There are years of study still to go, though there are no signs of colony collapse disorder so far, Horn said.

Local support from residents and coal companies has been encouraging to Horn. It helps that locals have family ties to beekeeping, with parents and grandparents perhaps dabbling in the hobby before it started to become less popular locally.

The rallying point has been concern about the disappearing bees, she said.

"That's been important for my project to succeed," Horn said in a phone interview. "Even people who don't care about beekeeping show up to (beekeeping workshops) in Eastern Kentucky and know it's important. They like showing up on mine sites to see that coal mines care enough to invest in it."

The idea is intriguing enough to draw interest for similar projects in other parts of the country, including California and Pennsylvania.

"It's a fantastic idea," said Dennis vanEnglesdorp, acting state apiarist for the Pennsylvania Department of Agriculture. "It's just a matter of finding time to do everything properly. It's one of the ways forward for sure."

At Ohio State, Goodell's project is housed at The Wilds, a private, nonprofit conservation center located on nearly 10,000 acres of reclaimed mine land in rural southeastern Ohio.

"It's not as much a scientific study as a 'Let's do this and see what happens,'" Goodell said.

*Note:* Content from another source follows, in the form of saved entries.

(** The history entry made from such a payload at time [t]. *)
Definition entry_of (t : Z) (data : list byte) : history_entry :=
  {| time := t;
     s1 := decode_phase (byte_val (nth 10 data "000"%byte));
     s2 := decode_phase (byte_val (nth 11 data "000"%byte)) |}.

(** One advertisement per payload, each from manufacturer 0x01CE. *)
Definition pics_ads (payloads : list (list byte)) : list (list (Z * list byte)) :=
  map (fun data => [(0x01CE, data)]) payloads.

(** The entries logged for consecutive signal payloads when the first is
    received at clock reading [k]: each callback reads the clock twice. *)
Fixpoint entries (clock : nat -> Z) (k : nat) (payloads : list (list byte))
  : list history_entry :=
  match payloads with
  | [] => []
  | data :: rest => entry_of (clock k) data :: entries clock (S (S k)) rest
  end.

(** The last [n] items of a list. *)
Definition lastn {A : Type} (n : nat) (l : list A) : list A :=
  skipn (List.length l - n) l.

(** The capacity invariant of [log_history]. *)
Definition history_ok (w : world) : Prop :=
  maxlen (log_history w) = 5%nat
  /\ (List.length (items (log_history w)) <= 5)%nat.

(** [l1] is [l2] with some items left out, the order kept. *)
Inductive subsequence {A : Type} : list A -> list A -> Prop :=
| subsequence_nil : subsequence [] []
| subsequence_keep x l1 l2 : subsequence l1 l2 -> subsequence (x :: l1) (x :: l2)
| subsequence_drop x l1 l2 : subsequence l1 l2 -> subsequence l1 (x :: l2).


(** *** Notions for the further properties *)

(** The value of an upper-case hexadecimal digit. *)
Definition hex_value (c : ascii) : option Z :=
  let n := Z.of_nat (nat_of_ascii c) in
  if (48 <=? n) && (n <=? 57) then Some (n - 48)
  else if (65 <=? n) && (n <=? 70) then Some (n - 55)
  else None.
(* ===== verification/JsString.v ===== *)
(** * String operations of the script on UTF-16 code units

    [String.prototype.trim] (lines 193-196, 266), [startsWith]
    (line 393), [includes] (line 332) and [charAt] (line 114), with
    the ECMAScript WhiteSpace and LineTerminator code points that both
    [trim] and the regex class [\s] use.  The main result is the
    characterisation [trim_unique]: [trim s] is the one infix of [s]
    that has blank borders around it and no blank at its ends. *)

From S2P Require Import Prelude.

(** ** Blanks *)

(** ECMAScript WhiteSpace (TAB, VT, FF, ZWNBSP and the Unicode
    category Zs) and LineTerminator (LF, CR, LS, PS). *)
Definition is_js_space (c : Z) : bool :=
  ((c =? 9) || (c =? 10) || (c =? 11) || (c =? 12) || (c =? 13) ||
  (c =? 32) || (c =? 160) || (c =? 5760) ||
  ((8192 <=? c) && (c <=? 8202)) ||
  (c =? 8232) || (c =? 8233) || (c =? 8239) || (c =? 8287) ||
  (c =? 12288) || (c =? 65279))%Z.

Definition blank (c : Z) : Prop := is_js_space c = true.

#[export] Instance blank_dec c : Decision (blank c).
Proof. unfold blank. apply _. Defined.

(** ** trim *)

Fixpoint trim_start (s : jsstr) : jsstr :=
  match s with
  | [] => []
  | c :: s' => if is_js_space c then trim_start s' else s
  end.

Definition trim_end (s : jsstr) : jsstr := rev (trim_start (rev s)).

(** [TrimString(s, start+end)]: strip both ends. *)
Definition trim (s : jsstr) : jsstr := trim_end (trim_start s).

(** A string with no blank at either end. *)
Definition unpadded (t : jsstr) : Prop :=
  match t with
  | [] => True
  | c :: _ => ~ blank c /\ forall d t', t = t' ++ [d] -> ~ blank d
  end.

(** ** Other string operations *)

Definition starts_with (s p : jsstr) : bool := bool_decide (p `prefix_of` s).

(** [s.includes(p)]: [p] occurs at some position of [s]. *)
Fixpoint includes (s p : jsstr) : bool :=
  match s with
  | [] => bool_decide (p = [])
  | _ :: s' => starts_with s p || includes s' p
  end.

(** [s.charAt(i)]: the code unit at [i], or [""] out of range. *)
Definition char_at (s : jsstr) (i : nat) : jsstr :=
  match s !! i with
  | Some c => [c]
  | None => []
  end.

(** ** Lemmas on trim *)

Lemma trim_start_split s :
  exists pre, s = pre ++ trim_start s /\ Forall blank pre.
Proof.
  induction s as [|c s IH]; simpl; [by exists []|].
  destruct (is_js_space c) eqn:Hc.
  - destruct IH as [pre [Hs Hpre]]. exists (c :: pre). split; [by rewrite Hs at 1|].
    by constructor.
  - by exists [].
Qed.

Lemma trim_start_head s c t : trim_start s = c :: t -> ~ blank c.
Proof.
  induction s as [|d s IH]; simpl; [done|].
  destruct (is_js_space d) eqn:Hd; [done|]. intros [= -> _]. unfold blank. congruence.
Qed.

Lemma trim_start_blanks pre s : Forall blank pre -> trim_start (pre ++ s) = trim_start s.
Proof. induction 1 as [|c pre Hc _ IH]; simpl; [done|]. by rewrite Hc. Qed.

Lemma trim_start_unblank c s : ~ blank c -> trim_start (c :: s) = c :: s.
Proof. unfold blank. simpl. destruct (is_js_space c); [done|]. done. Qed.

Lemma trim_start_nil s : trim_start s = [] <-> Forall blank s.
Proof.
  split.
  - destruct (trim_start_split s) as [pre [Hs Hpre]]. intros E. by rewrite Hs, E, app_nil_r.
  - intros H. rewrite <- (app_nil_r s). rewrite trim_start_blanks; done.
Qed.

Lemma trim_end_blanks s suf : Forall blank suf -> trim_end (s ++ suf) = trim_end s.
Proof.
  intros H. unfold trim_end. rewrite rev_app_distr, trim_start_blanks; [done|].
  by apply Forall_rev.
Qed.

Lemma trim_end_unblank s c : ~ blank c -> trim_end (s ++ [c]) = s ++ [c].
Proof.
  intros H. unfold trim_end. rewrite rev_app_distr.
  change (rev [c] ++ rev s) with (c :: rev s).
  rewrite trim_start_unblank by done. by rewrite <- rev_unit, rev_involutive.
Qed.

#[export] Hint Resolve trim_start_blanks trim_end_blanks : js.

(** [trim] is determined by its specification: blank borders around an
    unpadded core. *)
Theorem trim_unique pre t suf :
  Forall blank pre -> Forall blank suf -> unpadded t ->
  trim (pre ++ t ++ suf) = t.
Proof.
  intros Hpre Hsuf Ht. unfold trim. rewrite trim_start_blanks by done.
  destruct t as [|c t].
  - rewrite app_nil_l, (proj2 (trim_start_nil suf)) by done. reflexivity.
  - destruct Ht as [Hc Hlast]. rewrite <- app_comm_cons, trim_start_unblank by done.
    rewrite app_comm_cons, trim_end_blanks by done.
    destruct (exists_last (l:=c :: t)) as [t' [d Hd]]; [done|].
    rewrite Hd. apply trim_end_unblank. by apply (Hlast d t').
Qed.

Lemma trim_end_split s :
  exists suf, s = trim_end s ++ suf /\ Forall blank suf.
Proof.
  destruct (trim_start_split (rev s)) as [pre [Hs Hpre]].
  exists (rev pre). split; [|by apply Forall_rev].
  unfold trim_end. rewrite <- rev_app_distr, <- Hs. by rewrite rev_involutive.
Qed.

Lemma trim_end_last s d t : trim_end s = t ++ [d] -> ~ blank d.
Proof.
  unfold trim_end. intros H. apply (f_equal (@rev Z)) in H.
  rewrite rev_involutive, rev_app_distr in H. simpl in H.
  by eapply trim_start_head.
Qed.

Lemma trim_end_head s c t : trim_start s = c :: t -> exists t', trim_end (c :: t) = c :: t'.
Proof.
  intros H. apply trim_start_head in H.
  destruct (trim_end_split (c :: t)) as [suf [Hs Hsuf]].
  destruct (trim_end (c :: t)) as [|c' t'] eqn:E; [|exists t'; by simplify_list_eq].
  exfalso. simpl in Hs. subst suf. inversion Hsuf. by subst.
Qed.

(** The three parts of a string that [trim] separates. *)
Theorem trim_split s :
  exists pre suf, s = pre ++ trim s ++ suf /\ Forall blank pre /\
                  Forall blank suf /\ unpadded (trim s).
Proof.
  destruct (trim_start_split s) as [pre [Hs Hpre]].
  destruct (trim_end_split (trim_start s)) as [suf [Hs' Hsuf]].
  exists pre, suf. unfold trim. split; [by rewrite <- Hs', <- Hs|].
  do 2 (split; [done|]).
  destruct (trim_start s) as [|c t] eqn:E; [done|].
  destruct (trim_end_head s c t E) as [t' Ht']. rewrite Ht'. split.
  - by apply (trim_start_head s c t).
  - intros d t'' Hd. rewrite <- Ht' in Hd. by apply trim_end_last in Hd.
Qed.

Lemma trim_unpadded t : unpadded t -> trim t = t.
Proof.
  intros H. pose proof (trim_unique [] t [] (Forall_nil_2 _) (Forall_nil_2 _) H) as E.
  by rewrite app_nil_r in E.
Qed.

Lemma unpadded_nonblank t : Forall (fun c => ~ blank c) t -> unpadded t.
Proof.
  destruct t as [|c t]; simpl; [done|]. intros Hall. split.
  - by inversion Hall.
  - intros d t' Ht. rewrite Ht in Hall. apply Forall_app in Hall as [_ Hd]. by inversion Hd.
Qed.

(** trim is idempotent. *)
Corollary trim_idem s : trim (trim s) = trim s.
Proof.
  destruct (trim_split s) as (pre & suf & _ & _ & _ & Hu). by apply trim_unpadded.
Qed.

(** [!s.trim()]: the trimmed string is empty exactly when every code
    unit is blank. *)
Lemma trim_nil s : trim s = [] <-> Forall blank s.
Proof.
  destruct (trim_split s) as (pre & suf & Hs & Hpre & Hsuf & _). split.
  - intros E. rewrite Hs, E. simpl. by apply Forall_app.
  - intros H. unfold trim. rewrite (proj2 (trim_start_nil s) H). reflexivity.
Qed.

Lemma length_trim s : length (trim s) <= length s.
Proof.
  destruct (trim_split s) as (pre & suf & Hs & _). rewrite Hs at 2.
  rewrite !length_app. lia.
Qed.

Lemma char_at_lt s i c : s !! i = Some c -> char_at s i = [c].
Proof. unfold char_at. by intros ->. Qed.

(** [trim s] is exactly the infix of [s] left between blank borders
    when it has no blank at either end. *)
Theorem trim_spec s t :
  trim s = t <-> exists pre suf, s = pre ++ t ++ suf /\ Forall blank pre /\
                                 Forall blank suf /\ unpadded t.
Proof.
  split.
  - intros <-. apply trim_split.
  - intros (pre & suf & -> & Hpre & Hsuf & Ht). by apply trim_unique.
Qed.

(** ** Back from code units to an ASCII string *)

(** The inverse of [js] on code units below 256. *)
Fixpoint to_string (s : jsstr) : option String.string :=
  match s with
  | [] => Some String.EmptyString
  | z :: s' =>
      if (0 <=? z)%Z && (z <? 256)%Z
      then String.String (Ascii.ascii_of_nat (Z.to_nat z)) <$> to_string s'
      else None
  end.

Lemma to_string_js s : to_string (js s) = Some s.
Proof.
  induction s as [|a s IH]; [done|].
  unfold js in *. simpl. rewrite IH.
  pose proof (Ascii.nat_ascii_bounded a).
  replace ((0 <=? Z.of_nat (Ascii.nat_of_ascii a))%Z && (Z.of_nat (Ascii.nat_of_ascii a) <? 256)%Z)
    with true by (symmetry; apply andb_true_iff; lia).
  simpl. by rewrite Nat2Z.id, Ascii.ascii_nat_embedding.
Qed.

(** ** [String.prototype.split] on a one-unit separator *)

(** [s.split(c)]: the pieces between the separators, at least one. *)
Fixpoint split_on (c : Z) (s : jsstr) : list jsstr :=
  match s with
  | [] => [[]]
  | z :: s' =>
      if (z =? c)%Z then [] :: split_on c s'
      else match split_on c s' with
           | p :: ps => (z :: p) :: ps
           | [] => [[z]]
           end
  end.

(** [pieces.join(c)] *)
Fixpoint join_on (c : Z) (ps : list jsstr) : jsstr :=
  match ps with
  | [] => []
  | [p] => p
  | p :: ps' => p ++ c :: join_on c ps'
  end.

Lemma split_on_cons_ne c z s :
  z <> c -> exists p ps, split_on c s = p :: ps /\ split_on c (z :: s) = (z :: p) :: ps.
Proof.
  intros Hz. simpl. destruct (Z.eqb_spec z c); [done|].
  destruct (split_on c s) as [|p ps] eqn:E.
  - destruct s; simpl in E; [discriminate|]. destruct (_ =? _)%Z; [discriminate|]. by destruct (split_on c s).
  - by exists p, ps.
Qed.

Lemma split_on_not_nil c s : split_on c s <> [].
Proof.
  destruct s as [|z s]; simpl; [done|]. destruct (z =? c)%Z; [done|]. by destruct (split_on c s).
Qed.

Lemma join_on_cons c p ps : ps <> [] -> join_on c (p :: ps) = p ++ c :: join_on c ps.
Proof. by destruct ps. Qed.

Lemma split_on_free c s : c ∉ s -> split_on c s = [s].
Proof.
  induction s as [|z s IH]; intros Hc; [done|]. apply not_elem_of_cons in Hc as [Hz Hc].
  destruct (split_on_cons_ne c z s) as (p & ps & E & ->); [done|].
  rewrite IH in E by done. by injection E as -> ->.
Qed.

Lemma split_on_app_sep c p r : split_on c (p ++ c :: r) = split_on c p ++ split_on c r.
Proof.
  induction p as [|z p IH]; simpl; [by rewrite Z.eqb_refl|].
  destruct (Z.eqb_spec z c); [by rewrite IH|].
  rewrite IH. destruct (split_on c p) as [|q qs] eqn:E; [by apply split_on_not_nil in E|]. done.
Qed.

(** Splitting on [c] and joining with [c] gives the string back,
    and no piece contains [c]. *)
Theorem split_join_roundtrip c s :
  join_on c (split_on c s) = s /\ Forall (fun p => c ∉ p) (split_on c s).
Proof.
  induction s as [|z s [IHj IHf]]; [split; [done|repeat constructor; apply not_elem_of_nil]|].
  destruct (Z.eqb_spec z c) as [->|Hz].
  - simpl. rewrite Z.eqb_refl, join_on_cons by apply split_on_not_nil. split; [by rewrite IHj|].
    constructor; [apply not_elem_of_nil | done].
  - destruct (split_on_cons_ne c z s) as (p & ps & E & ->); [done|]. rewrite E in IHj, IHf.
    apply Forall_cons in IHf as [Hp Hps]. split.
    + destruct ps; simpl in *; [by rewrite IHj|]. by rewrite IHj.
    + constructor; [|done]. apply not_elem_of_cons. auto.
Qed.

Her work deals with native bees, rather than honeybees, though the plight of the honeybees has drawn more attention to all pollinators, she said. The goal is to find the right mix of plants and trees to build native bee populations.

"Those populations would then be contributing to colonizing areas that have lost bees because of poor management," Goodell said. "Definitely, these bees will be playing a role in pollination services."

It's a tact similar to that taken by projects that focus on native pollinators promoted by Mace Vaughan, the pollinator program director at The Xerces Society, a Portland, Ore.-based nonprofit organization.

Its mission, according its Web site, is to "protect wildlife through the conservation of invertebrates and their habitat."

Vaughan worries that U.S. agriculture might be too dependent on honeybees, though, as with Goodell, programs there have drawn increased interest because of the attention on the honeybee decline.